1 - Implement a Language Identification service that returns the language code of the language in which the text is written. The provided data and test will target Spanish (ES), Portuguese (PT-PT) and English (EN)
2 - Train the system to distinguish between language variants. In this case we wish to distinguish between European Portuguese (PT-PT) and Brazilian Portuguese (PT-BR)
3 - Implement a deep learning model (recommended: a BILSTM tagger) to detect code switching (language mixture) and return both a list of tokens and a list with one language label per token.
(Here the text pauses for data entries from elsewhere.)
(** * BottleUnwrapper: the geometric core, embedded and verified

    A shallow embedding of the numeric engine of the bottle-unwrapping
    pipeline:

    - [Preprocess]   : [scripts/preprocess.py]   (axis alignment, body cut)
    - [SeamExtract]  : [scripts/seam_extract.py] (seam path discovery)
    - [UvRepack]     : [scripts/uv_repack.py]    (UV parsing, texture remap)

    Conventions.  Python [float]s are idealised as exact numbers: rationals
    [Q] wherever the code only adds, multiplies, divides and compares, and
    reals [R] in the alignment step, which needs square roots and
    [arccos].  Library routines whose result is not determined by the
    repository (the Pillow rasteriser, [float()], [int()], the planar
    norm of a vertex, the Gaussian filter, the power [x ** 0.3]) are
    parameters of the sections that use them; those with a simple
    contract ([np.percentile], [np.digitize], [np.unique], [np.argmin],
    trimesh's [rotation_matrix], networkx's [shortest_path]) are written
    out.  Python exceptions and [sys.exit] are explicit results. *)

From Stdlib Require Import List ZArith QArith Qabs Qround Bool Arith Lia Lra Psatz.
From Stdlib Require Import String Ascii DecimalString.
From Stdlib Require Import Reals.
Import ListNotations.

(* ================================================================== *)
(** * Shared vocabulary *)
(* ================================================================== *)

(** Python exceptions that the modelled code can raise. *)
Inductive exn : Type :=
| ValueError
| IndexError.

(** The outcome of a computation that may raise. *)
Inductive result (A : Type) : Type :=
| Ok (a : A)
| Raise (e : exn).

Arguments Ok {A} a.
Arguments Raise {A} e.

Definition bind {A B : Type} (r : result A) (k : A -> result B) : result B :=
  match r with
  | Ok a => k a
  | Raise e => Raise e
  end.

Notation "x <- r ;; k" := (bind r (fun x => k))
  (at level 61, r at next level, right associativity).

(** [mapM f l] runs [f] over [l] from left to right and stops at the
    first exception. *)
Fixpoint mapM {A B : Type} (f : A -> result B) (l : list A) : result (list B) :=
  match l with
  | [] => Ok []
  | a :: l' => b <- f a ;; bs <- mapM f l' ;; Ok (b :: bs)
  end.

(** Decimal rendering of a count inside an f-string. *)
Definition show_nat (n : nat) : string :=
  NilEmpty.string_of_uint (Nat.to_uint n).

(** [imap f l] is [[f 0 l[0]; f 1 l[1]; ...]]. *)
Fixpoint imap_from {A B : Type} (i : nat) (f : nat -> A -> B) (l : list A) : list B :=
  match l with
  | [] => []
  | a :: l' => f i a :: imap_from (S i) f l'
  end.

Definition imap {A B : Type} (f : nat -> A -> B) (l : list A) : list B :=
  imap_from 0 f l.

(* ================================================================== *)
(** * [scripts/preprocess.py] *)
(* ================================================================== *)

Module Preprocess.

(** ** [align_robust], step 4: rotating the principal axis onto Z

    The candidate axes come from [np.linalg.svd] and the choice among
    them from floating-point scores; this step starts from the chosen
    [principal_axis].  Arithmetic is over the reals. *)

Section Align.

Local Open Scope R_scope.

Definition vec3 : Type := (R * R * R)%type.

(** A 3x3 matrix, by rows. *)
Definition mat3 : Type := (vec3 * vec3 * vec3)%type.

(** [np.cross] *)
Definition cross (a b : vec3) : vec3 :=
  let '(a1, a2, a3) := a in
  let '(b1, b2, b3) := b in
  (a2 * b3 - a3 * b2, a3 * b1 - a1 * b3, a1 * b2 - a2 * b1).

(** [np.dot] *)
Definition dot3 (a b : vec3) : R :=
  let '(a1, a2, a3) := a in
  let '(b1, b2, b3) := b in
  a1 * b1 + a2 * b2 + a3 * b3.

(** [np.linalg.norm] *)
Definition norm3 (a : vec3) : R := sqrt (dot3 a a).

Definition div3 (a : vec3) (k : R) : vec3 :=
  let '(a1, a2, a3) := a in (a1 / k, a2 / k, a3 / k).

Definition sub3 (a b : vec3) : vec3 :=
  let '(a1, a2, a3) := a in
  let '(b1, b2, b3) := b in
  (a1 - b1, a2 - b2, a3 - b3).

(** [np.clip] *)
Definition clip (x lo hi : R) : R :=
  if Rlt_dec x lo then lo else if Rlt_dec hi x then hi else x.

Definition mat_vec (m : mat3) (v : vec3) : vec3 :=
  let '(r1, r2, r3) := m in (dot3 r1 v, dot3 r2 v, dot3 r3 v).

(** [trimesh.transformations.rotation_matrix(angle, direction)], its
    rotation block: the direction is normalised, then
    [cos * I + (1 - cos) * d d^T + sin * [d]x]. *)
Definition rotation_matrix (angle : R) (direction : vec3) : mat3 :=
  let sina := sin angle in
  let cosa := cos angle in
  let '(x, y, z) := div3 direction (norm3 direction) in
  ((cosa + x * x * (1 - cosa), x * y * (1 - cosa) - z * sina, x * z * (1 - cosa) + y * sina),
   (y * x * (1 - cosa) + z * sina, cosa + y * y * (1 - cosa), y * z * (1 - cosa) - x * sina),
   (z * x * (1 - cosa) - y * sina, z * y * (1 - cosa) + x * sina, cosa + z * z * (1 - cosa))).

Definition target_axis : vec3 := (0, 0, 1).

(** The guard [norm > 1e-6]. *)
Definition align_tol : R := 1 / 1000000.

(** Lines 43-50: the rotation that is applied, if any. *)
Definition alignment_rotation (principal_axis : vec3) : option mat3 :=
  let rotation_axis := cross principal_axis target_axis in
  let norm := norm3 rotation_axis in
  if Rlt_dec align_tol norm
  then
    let rotation_axis := div3 rotation_axis norm in
    let angle := acos (clip (dot3 principal_axis target_axis) (-1) 1) in
    Some (rotation_matrix angle rotation_axis)
  else None.

(** Line 51, [mesh.apply_transform(R)], on the vertex positions. *)
Definition apply_alignment (principal_axis : vec3) (vertices : list vec3) : list vec3 :=
  match alignment_rotation principal_axis with
  | Some rot => map (mat_vec rot) vertices
  | None => vertices
  end.

(** Where the mesh's own principal direction points afterwards. *)
Definition aligned_axis (principal_axis : vec3) : vec3 :=
  match alignment_rotation principal_axis with
  | Some rot => mat_vec rot principal_axis
  | None => principal_axis
  end.

(** Rows of the SVD factor and of the identity are unit vectors. *)
Definition is_unit (v : vec3) : Prop := dot3 v v = 1.

End Align.

(** ** [extract_stable_cylinder] *)

Local Open Scope Q_scope.

Definition vertex : Type := (Q * Q * Q)%type.

Definition vz (v : vertex) : Q := snd v.

(** What the function prints. *)
Inductive event : Type :=
| WarnNoStable                       (* "Warning: No stable cylinder detected! ..." *)
| Detected (n : nat)                 (* "Detected n stable segments:" *)
| SegmentLine (z_start z_end : Q) (len : nat) (seg_r score : Q)
| Selection (z_cut_min z_cut_max : Q).

(** How a stage ends: with a value, or in [sys.exit(msg)]. *)
Inductive outcome (A : Type) : Type :=
| Done (a : A)
| SysExit (msg : string)
| Uncaught (e : exn).

Arguments Done {A} a.
Arguments SysExit {A} msg.
Arguments Uncaught {A} e.

Definition qsum (l : list Q) : Q := fold_left Qplus l 0.

Definition qlen {A : Type} (l : list A) : Q := inject_Z (Z.of_nat (List.length l)).

(** [np.mean], taken exactly: numpy rounds the sum and the quotient, so
    its mean of floats can differ from this one in the last place. *)
Definition qmean (l : list Q) : Q := qsum l / qlen l.

Definition qmin (a b : Q) : Q := if Qlt_le_dec b a then b else a.
Definition qmax (a b : Q) : Q := if Qlt_le_dec a b then b else a.

(** [z.min()] and [z.max()] of a non-empty array (0 stands for no value). *)
Definition list_min (l : list Q) : Q :=
  match l with
  | [] => 0
  | x :: r => fold_left qmin r x
  end.

Definition list_max (l : list Q) : Q :=
  match l with
  | [] => 0
  | x :: r => fold_left qmax r x
  end.

(** [np.linspace(a, b, num)]: [num] evenly spaced points from [a] to [b]. *)
Definition linspace (a b : Q) (num : nat) : list Q :=
  let step := (b - a) / inject_Z (Z.of_nat (num - 1)) in
  map (fun i => a + inject_Z (Z.of_nat i) * step) (seq 0 num).

(** [np.digitize(x, edges)] for increasing [edges]: the number of edges
    that are [<= x], so that [edges[i-1] <= x < edges[i]] gives [i]. *)
Definition digitize (x : Q) (edges : list Q) : nat :=
  List.length (filter (fun e => Qle_bool e x) edges).

(** Sorting, for the percentile. *)
Fixpoint insert_sorted (x : Q) (l : list Q) : list Q :=
  match l with
  | [] => [x]
  | y :: r => if Qle_bool x y then x :: y :: r else y :: insert_sorted x r
  end.

Definition sort_q (l : list Q) : list Q := fold_right insert_sorted [] l.

(** [np.percentile(a, 90)] with the default linear interpolation, on a
    non-empty array: position [0.9 * (n - 1)] of the sorted values. *)
Definition percentile90 (a : list Q) : Q :=
  let s := sort_q a in
  let n := List.length s in
  let virtual := inject_Z (Z.of_nat (n - 1)) * (9 # 10) in
  let lo := Z.to_nat (Qfloor virtual) in
  let hi := Nat.min (lo + 1) (n - 1) in
  let gamma := virtual - inject_Z (Qfloor virtual) in
  nth lo s 0 + gamma * (nth hi s 0 - nth lo s 0).

(** [radii_verts[bin_indices == i]] *)
Definition layer (radii : list Q) (bin_indices : list nat) (i : nat) : list Q :=
  map fst (filter (fun rb => Nat.eqb (snd rb) i) (combine radii bin_indices)).

(** One turn of the loop of lines 85-93. *)
Definition layer_radius (radii : list Q) (bin_indices : list nat)
           (profile_r : list Q) (i : nat) : Q :=
  match layer radii bin_indices i with
  | [] => last profile_r 0
  | r :: rs => percentile90 (r :: rs)
  end.

Fixpoint profile_loop (radii : list Q) (bin_indices : list nat)
         (range : list nat) (profile_r : list Q) : list Q :=
  match range with
  | [] => profile_r
  | i :: rest =>
      profile_loop radii bin_indices rest
                   (profile_r ++ [layer_radius radii bin_indices profile_r i])
  end.

Definition flat_tol : Q := 1 # 1000000.

(** [np.gradient] of a profile with at least two samples: one-sided
    differences at both ends, centred differences in between. *)
Definition gradient (f : list Q) : list Q :=
  let n := List.length f in
  map (fun i =>
         if Nat.eqb i 0 then nth 1 f 0 - nth 0 f 0
         else if Nat.eqb i (n - 1) then nth (n - 1) f 0 - nth (n - 2) f 0
         else (nth (i + 1) f 0 - nth (i - 1) f 0) / 2)
      (seq 0 n).

(** The loop of lines 116-127: maximal runs of stable bins, entered at
    bin [i] with the finished [segments] and the run being read. *)
Fixpoint group_stable (i : nat) (is_stable : list bool)
         (segments : list (list nat)) (current : list nat) : list (list nat) :=
  match is_stable with
  | [] =>
      match current with
      | [] => segments
      | _ :: _ => segments ++ [current]
      end
  | stable :: rest =>
      if stable
      then group_stable (S i) rest segments (current ++ [i])
      else
        match current with
        | [] => group_stable (S i) rest segments current
        | _ :: _ => group_stable (S i) rest (segments ++ [current]) []
        end
  end.

Definition stable_segments (is_stable : list bool) : list (list nat) :=
  group_stable 0 is_stable [] [].

(** [length < bins * 0.05], with the product taken exactly. *)
Definition too_short (len bins : nat) : bool :=
  if Qlt_le_dec (inject_Z (Z.of_nat len)) (inject_Z (Z.of_nat bins) * (5 # 100))
  then true else false.

(** [range(int(bins*0.25), int(bins*0.75))] *)
Definition middle_half (bins : nat) : list nat :=
  seq (bins / 4) (3 * bins / 4 - bins / 4).

Definition no_body_message : string := "Error: No valid body segment found.".

Section Segmenter.

(** [np.linalg.norm(v[:2])], [x ** 0.3] and
    [gaussian_filter1d(., sigma=2)] are library routines on floats. *)
Variable planar_radius : vertex -> Q.
Variable pow03 : Q -> Q.
Variable gaussian_filter1d : list Q -> list Q.

(** Lines 66-95: the radius profile, or the fatal exit before it. *)
Definition radius_profile (vertices : list vertex) (bins : nat) : outcome (list Q) :=
  match vertices with
  | [] => SysExit "Error: Empty mesh"
  | _ :: _ =>
      let z := map vz vertices in
      let z_min := list_min z in
      let z_max := list_max z in
      let height := z_max - z_min in
      if Qlt_le_dec height flat_tol
      then SysExit "Error: Flat mesh (no height)"
      else
        let radii_verts := map planar_radius vertices in
        let bin_edges := linspace z_min z_max (bins + 1) in
        let bin_indices := map (fun x => digitize x bin_edges) z in
        Done (profile_loop radii_verts bin_indices (seq 1 bins) [])
  end.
To simplify we are going to focus on English and Spanish, so you only need to return for each token either 'en', 'es' or 'other'
Before running the scripts and notebooks, install the requirements.txt.
The demo scripts task1.py
, task2.py
, and task3.py
solve the corresponding tasks.
How to run:
python task1.py input_file output_file
python task2.py input_file output_file
input_file
should be a text file with one document for a line.
output_file
will contain labels, one label for a line.
python task3.py input_file.tsv output_file
input_file.tsv
should be a .tsv or .csv file in the same format as train_data.tsv
and dev_data.tsv
in code_switching/data
.
output_file
will contain labels; in one line there will be the labels for one document, separated by commas.
demo_notebooks
folder contains notebooks corresponding to the tasks. They demonstrate how to use the models and how to evaluate their quality.
In code_switching
and langid
I provided the description of my solutions.